REVIEW: There’s a scene in the Oscar winning shit heap Bohemian Rhapsody, where Freddie Mercury, surrounded by willing male partners, wanders out into the rain crying over his terrible life.
He’s alone, estranged from the people who really love him – his conservative family, his straight friends and his ex wife – by his … icky … sexuality.
If only being gay wasn’t so bloody depressing, evil and wrong, the film seems to say. If only Freddie hadn’t been burdened with this curse of wanting to have sex with men and getting to have sex with men. Wahhhhh
READ MORE:
* Hitch’s little vanity Project
* Star Wars: John Boyega lights us up
* The Ferris Bueller house is on the market
Compare that to Rocketman, the gorgeous, glorious, feather helmed, sequin bedazzled, cinematic musical riot about the life of Elton John.
Actually, don’t. They can’t compare. One is a joyful, emotionally rewarding, Oscar-worthy masterpiece that pushes story telling boundaries and gives the audience a whole new perspective on a beloved public figure, and the other is Bohemian bloody Rhapsody.
Playing with time and place in a very stagey, yet not stilted, way and using very specific Bernie Taupin/ Elton John songs illustrate and give voice to it, Rocketman is a dreamy fantasy of John’s life.
But it feels all the more real for that because it’s simply a more engaging film than most biopics.
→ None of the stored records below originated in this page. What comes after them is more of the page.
(** * bip39-lastword: the twelfth BIP39 word from the first eleven

    A shallow embedding of [src/bip39-lastword.py] and of its sibling
    [src/tools/bip39-lastword.py], and the properties of the enumeration
    that the specification states.

    Python values are modelled as follows: [int] is [Z]; [str] is
    [string] (a sequence of bytes, read as ASCII text: the BIP39 English
    wordlist and every string the program builds are ASCII); [bytes] is
    [list byte]; a [list] is a [list]; the dictionary [word2idx] is a
    [gmap string Z]; a raised exception is the [Raise] branch of
    [result]. *)

From Stdlib Require Import ZArith Ascii String DecimalString Lia.
From Stdlib.Strings Require Import Byte.
From stdpp Require Import gmap strings list.

Local Open Scope Z_scope.

(** ** Exceptions and the error monad *)

Inductive exn : Type :=
| ValueError (msg : string)
| RuntimeError (msg : string)
| KeyError (key : string)
| IndexError
| OverflowError.

Inductive result (A : Type) : Type :=
| Ok (a : A)
| Raise (e : exn).
Arguments Ok {A} a.
Arguments Raise {A} e.

#[global] Instance result_ret : MRet result := fun A a => Ok a.
#[global] Instance result_bind : MBind result := fun A B f m =>
  match m with
  | Ok a => f a
  | Raise e => Raise e
  end.

Definition is_ok {A} (r : result A) : bool :=
  match r with Ok _ => true | Raise _ => false end.

(** ** The Python primitives the program uses *)

Module Py.

(** [s1 + s2] on [str]; [len(s)]. *)
Definition str_len (s : string) : nat := String.length s.

(** Binary digits of a positive number, most significant first. *)
Fixpoint pos_bin (p : positive) (acc : string) : string :=
  match p with
  | xH => String "1" acc
  | xO p' => pos_bin p' (String "0" acc)
  | xI p' => pos_bin p' (String "1" acc)
  end.

Definition bin_digits (n : Z) : string :=
  match n with
  | Z0 => "0"
  | Zpos p => pos_bin p ""
  | Zneg p => pos_bin p ""
  end.

Fixpoint zeros (k : nat) : string :=
  match k with
  | O => ""
  | S k' => String "0" (zeros k')
  end.

(** [f"{n:0{width}b}"]: binary digits, zero-filled on the left up to
    [width] characters (never truncated); the sign counts in the width. *)
Definition format_b (width : nat) (n : Z) : string :=
  let d := bin_digits n in
  if n <? 0
  then String "-" (zeros (width - 1 - str_len d) +:+ d)
  else zeros (width - str_len d) +:+ d.

(** [int(s, 2)] on a string of binary digits.  The program only parses
    strings it built from [format_b]; on any other character, and on the
    empty string, Python raises [ValueError]. *)
Fixpoint int2_digits (s : string) (acc : Z) : option Z :=
  match s with
  | EmptyString => Some acc
  | String c s' =>
      if Ascii.eqb c "0" then int2_digits s' (2 * acc)
      else if Ascii.eqb c "1" then int2_digits s' (2 * acc + 1)
      else None
  end.
Lemma insertByUnique_sorted c sorted :
  StronglySorted (fun a b => uniqueCount a ≤ uniqueCount b) sorted ->
  StronglySorted (fun a b => uniqueCount a ≤ uniqueCount b) (insertByUnique c sorted).
Proof.
  induction 1 as [|d sorted Hsorted IH Hd]; simpl.
  - repeat constructor.
  - destruct (uniqueCount c <=? uniqueCount d) eqn:Hcd.
    + apply Nat.leb_le in Hcd. constructor; [by constructor |].
      constructor; [done |]. eapply Forall_impl; [exact Hd |]. simpl. lia.
    + apply Nat.leb_gt in Hcd. constructor; [done |].
      rewrite insertByUnique_perm. constructor; [lia | done].
Qed.

Lemma sortByUnique_sorted cols :
  StronglySorted (fun a b => uniqueCount a ≤ uniqueCount b) (sortByUnique cols).
Proof.
  induction cols as [|c cols IH]; simpl; [constructor |].
  by apply insertByUnique_sorted.
Qed.

(** The sort is stable: columns with the same [uniqueCount] keep their order. *)
Lemma insertByUnique_stable k c sorted :
  filter (fun d => uniqueCount d = k) (insertByUnique c sorted)
  = filter (fun d => uniqueCount d = k) (c :: sorted).
Proof.
  induction sorted as [|d sorted IH]; simpl; [done |].
  destruct (uniqueCount c <=? uniqueCount d) eqn:Hcd; [done |].
  apply Nat.leb_gt in Hcd. rewrite !filter_cons in *. rewrite IH.
  repeat case_decide; try done; lia.
Qed.
Definition ord2ymd (n0 : Z) : Z * Z * Z :=
  let n := n0 - 1 in
  let n400 := n / DI400Y in
  let n := n mod DI400Y in
  let year := n400 * 400 + 1 in
  let n100 := n / DI100Y in
  let n := n mod DI100Y in
  let n4 := n / DI4Y in
  let n := n mod DI4Y in
  let n1 := n / 365 in
  let n := n mod 365 in
  let year := year + n100 * 100 + n4 * 4 + n1 in
  if (n1 =? 4) || (n100 =? 4) then (year - 1, 12, 31)
  else
    let leapyear := (n1 =? 3) && (negb (n4 =? 24) || (n100 =? 3)) in
    let month := Z.shiftr (n + 50) 5 in
    let preceding :=
      nth (Z.to_nat month) DAYS_BEFORE_MONTH 0
      + (if (2 <? month) && leapyear then 1 else 0) in
    if n <? preceding then
      let month := month - 1 in
      let preceding :=
        preceding
        - (nth (Z.to_nat month) DAYS_IN_MONTH 0
           + (if (month =? 2) && leapyear then 1 else 0)) in
      (year, month, n - preceding + 1)
    else (year, month, n - preceding + 1).

(** [date(year, month, day)] for a valid triple. *)
Definition mk (year month day : Z) : date := ymd2ord year month day.

(** [date.__add__(timedelta(days=k))]: the sum of the ordinals, or
    [OverflowError] when it leaves [1, MAXORDINAL]. *)
Definition add_days (d : date) (k : Z) : option date :=
  let o := d + k in
  if (0 <? o) && (o <=? MAXORDINAL) then Some o else None.

Definition pad (width : nat) (z : Z) : string :=
  let s := pretty z in
  String.concat "" (replicate (width - String.length s)%nat "0") +:+ s.

(** [date.isoformat()], "%04d-%02d-%02d". *)
Definition isoformat (d : date) : string :=
  let '(y, m, dd) := ord2ymd d in
  pad 4 y +:+ "-" +:+ pad 2 m +:+ "-" +:+ pad 2 dd.

End PyDate.

Example ymd2ord_epoch : PyDate.ymd2ord 1970 1 1 = 719163.
Proof. reflexivity. Qed.

Example maxordinal_value : PyDate.MAXORDINAL = 3652059.
Proof. reflexivity. Qed.

Example isoformat_2023_12_31 :
  PyDate.isoformat (PyDate.mk 2023 12 31) = "2023-12-31"%string.
Proof. vm_compute. reflexivity. Qed.

Example isoformat_leap_day :
  PyDate.isoformat (PyDate.mk 2024 2 29) = "2024-02-29"%string.
Proof. vm_compute. reflexivity. Qed.

(** ** Python string helpers *)

Module PyStr.

(** A string holds the UTF-8 encoding of a Python [str]: one element per
    byte, a character outside ASCII as its two to four bytes. *)

(** [str.isspace] on the characters below 128. *)
Definition is_space (c : ascii) : bool :=
  let n := N_of_ascii c in
  ((9 <=? n) && (n <=? 13) || (28 <=? n) && (n <=? 32))%N.

(** The whitespace with a two-byte encoding: U+0085 (C2 85) and U+00A0
    (C2 A0). *)
Definition is_space2 (a b : ascii) : bool :=
  let a := N_of_ascii a in
  let b := N_of_ascii b in
  ((a =? 194) && ((b =? 133) || (b =? 160)))%N.
(** * Spiralis: an ASCII spiral-galaxy animation (src/main.cpp)

    A shallow embedding of the simulation and rasterisation code of
    [main.cpp]: [Vec2], [Particle], [Star] and the [Galaxy] class with its
    constructor, [update] and the render passes.

    The program computes with C++ [double] and [int].  The code is embedded
    once, over an interface [Num.Arith] of the operations it uses on
    [double]; two instances are given:

    - [Real]: exact arithmetic on the real numbers, the idealisation under
      which the general statements below are proved;
    - [Binary64]: IEEE 754 binary64 through Rocq's primitive floats, the
      arithmetic the compiled program runs, used to evaluate the code on
      concrete inputs.

    [int] values are integers [Z]; [static_cast<int>] of a [double] truncates
    toward zero and is undefined when the result does not fit an [int],
    which the embedding renders as [None]. *)

From Stdlib Require Import ZArith QArith Floats Reals Lra Lia Ascii String.
From Stdlib Require Import DecimalString.
From stdpp Require Import base decidable option list.


(** ** The arithmetic of [double] *)

Module Num.

Class Arith : Type := {
  num : Type;
  (** a decimal literal of the source text, such as [0.1] or [3.0] *)
  lit : Q -> num;
  (** [constexpr double PI = 3.14159265358979323846] *)
  PI : num;
  add : num -> num -> num;
  sub : num -> num -> num;
  mul : num -> num -> num;
  div : num -> num -> num;
  neg : num -> num;
  (** [sqrt], [cos] and [sin] of <cmath> *)
  sqrt : num -> num;
  cos : num -> num;
  sin : num -> num;
  (** the comparisons [a > b] and [a < b] *)
  gt : num -> num -> bool;
  lt : num -> num -> bool;
  (** the conversion of an [int] to [double] *)
  of_int : Z -> num;
  (** [static_cast<int>]: truncation toward zero, [None] where the C++
      standard leaves the conversion undefined *)
  to_int : num -> option Z
}.

End Num.

Declare Scope num_scope.
Delimit Scope num_scope with num.
Bind Scope num_scope with Num.num.
Infix "+" := Num.add : num_scope.
Infix "-" := Num.sub : num_scope.
Infix "*" := Num.mul : num_scope.
Infix "/" := Num.div : num_scope.
Notation "- a" := (Num.neg a) : num_scope.
Infix ">?" := Num.gt (at level 70, no associativity) : num_scope.
Infix "<?" := Num.lt (at level 70, no associativity) : num_scope.
Notation "# q" := (Num.lit q%Q) (at level 1, q at level 0, format "# q") : num_scope.

(** The range of a 32-bit [int]. *)
Definition INT_MIN : Z := - 2 ^ 31.
Definition INT_MAX : Z := 2 ^ 31 - 1.
Definition in_int_range (z : Z) : bool := (INT_MIN <=? z)%Z && (z <=? INT_MAX)%Z.

(** *** Exact real arithmetic *)

#[global] Instance Rlt_decision : RelDecision Rlt := Rlt_dec.
#[global] Instance Rle_decision : RelDecision Rle := Rle_dec.

(** Truncation toward zero of a real number. *)
Definition Rtrunc (r : R) : Z :=
  if decide (0 <= r)%R then Zfloor r else Zceil r.

Definition Real : Num.Arith := {|
  Num.num := R;
  Num.lit := Q2R;
  Num.PI := Rtrigo1.PI;
  Num.add := Rplus;
  Num.sub := Rminus;
  Num.mul := Rmult;
  Num.div := Rdiv;
  Num.neg := Ropp;
  Num.sqrt := R_sqrt.sqrt;
  Num.cos := Rtrigo_def.cos;
  Num.sin := Rtrigo_def.sin;
  Num.gt := fun a b => bool_decide (b < a)%R;
  Num.lt := fun a b => bool_decide (a < b)%R;
  Num.of_int := IZR;
  Num.to_int := fun r => let z := Rtrunc r in
                         if in_int_range z then Some z else None
|}.

(** *** IEEE 754 binary64 *)

Definition float_of_Z (z : Z) : float :=
  match z with
  | Z0 => 0%float
  | Zpos _ => PrimFloat.of_uint63 (Uint63.of_Z z)
  | Zneg p => PrimFloat.opp (PrimFloat.of_uint63 (Uint63.of_Z (Zpos p)))
  end.

(** The integer part of a float: [m * 2^e] shifted down to the units, with
    the sign put back.  Infinities and NaN have none. *)
Definition float_trunc (f : float) : option Z :=
  match Prim2SF f with
  | S754_zero _ => Some 0%Z
  | S754_finite s m e =>
      let a := Z.shiftl (Zpos m) e in Some (if s then (- a)%Z else a)
  | S754_infinity _ | S754_nan => None
  end.

(** [cos] and [sin] belong to the C library, which computes them to within
    one unit in the last place.  This instance takes the correctly rounded
    value, which is what the library returns at all but a few arguments in
    a thousand: the argument is reduced by quarter turns in fixed point,
    with pi to 1536 binary places from Machin's formula, the Taylor series
    is summed with 160 binary places, and the sum is rounded to the nearest
    double, ties to even.  At the argument 0 the results are exactly 1 and
    0; infinities and NaN give NaN. *)
Fixpoint atan_inv_series (fuel : nat) (n2 k x sum : Z) (neg : bool) : Z :=
  match fuel with
  | O => sum
  | S fuel' =>
      let x' := (x / n2)%Z in
      if (x' =? 0)%Z then sum
      else
        let t := (x' / k)%Z in
        atan_inv_series fuel' n2 (k + 2) x' (if neg then sum - t else sum + t)%Z (negb neg)
  end.

(** [atan (1 / n)] scaled by [one], from its alternating series. *)
Definition atan_inv (one n : Z) : Z :=
  let x := (one / n)%Z in atan_inv_series 2000 (n * n) 3 x x true.

(** [floor (pi * 2^1536)], by [pi = 16 atan (1/5) - 4 atan (1/239)] with 64
    guard bits. *)
Definition PI_BIG : Z :=
  Eval vm_compute in
    (let one := Z.shiftl 1 1600 in
     Z.shiftr (16 * atan_inv one 5 - 4 * atan_inv one 239) 64).

(** The binary places of the working precision. *)
Definition TRIG_W : Z := 160.

(** [m * 2^e] reduced to a quarter turn: the quadrant, whether the rest
    [t] of the quarter was replaced by [pi / 2 - t] to bring it under
    [pi / 4], and that value with [TRIG_W] binary places.  The reduction
    carries 96 places more, and as many again as the argument has integer
    bits. *)
Definition trig_reduce (m : positive) (e : Z) : Z * bool * Z :=
  let S := (256 + Z.max 0 e)%Z in
  let X := Z.shiftl (Zpos m) (e + S) in
  let two_pi := Z.shiftr PI_BIG (1535 - S) in
  let pi := Z.shiftr PI_BIG (1536 - S) in
  let half_pi := Z.shiftr PI_BIG (1537 - S) in
  let R := if (X <? two_pi)%Z then X else (X mod two_pi)%Z in
  let '(q, R) := if (pi <=? R)%Z then (2, R - pi)%Z else (0, R)%Z in
  let '(q, R) := if (half_pi <=? R)%Z then (q + 1, R - half_pi)%Z else (q, R) in
  let swapped := (half_pi <? 2 * R)%Z in
  let U := if swapped then (half_pi - R)%Z else R in
  (q, swapped, Z.shiftr U (S - TRIG_W)).

(** The alternating series [sum -+ term * u2 / (k (k + 1)) +- ...]. *)
Fixpoint trig_series (fuel : nat) (k u2 term sum : Z) (neg : bool) : Z :=
  match fuel with
  | O => sum
  | S fuel' =>
      let term' := (Z.shiftr (term * u2) TRIG_W / (k * (k + 1)))%Z in
      if (term' =? 0)%Z then sum
      else trig_series fuel' (k + 2) u2 term'
             (if neg then sum - term' else sum + term')%Z (negb neg)
  end.

Definition sin_fx (u : Z) : Z :=
  trig_series 40 2 (Z.shiftr (u * u) TRIG_W) u u true.
Definition cos_fx (u : Z) : Z :=
  let one := Z.shiftl 1 TRIG_W in
  trig_series 40 1 (Z.shiftr (u * u) TRIG_W) one one true.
Spirited, succulent, evocative, painfully and wonderfully honest, it’s never mired in chronology, or diary-entry reality.
In stead it opens with John (Taron Egerton, clearly loving life), decked in a bright orange, bedazzled costume storming rehab like a demon, and unfolds from there in all-singing, all-dancing flashbacks. They detail John’s youthful quest for stardom (and love), followed swiftly and messily by his post-fame quest for sobriety (and love), and finally his acceptance (and love) of himself in all his messed up glory.
Like any good musical, the whole cast sings, but it’s really a showcase for the multi-talented Egerton, who grabs hold of the role – seemingly with all 52 of his teeth, both arms and his legs too – and squeezes the life right into it.
Jaime Bell as Taupin, his brother from another mother, is a necessary calming influence on both the film and John, and is similarly excellent to boot.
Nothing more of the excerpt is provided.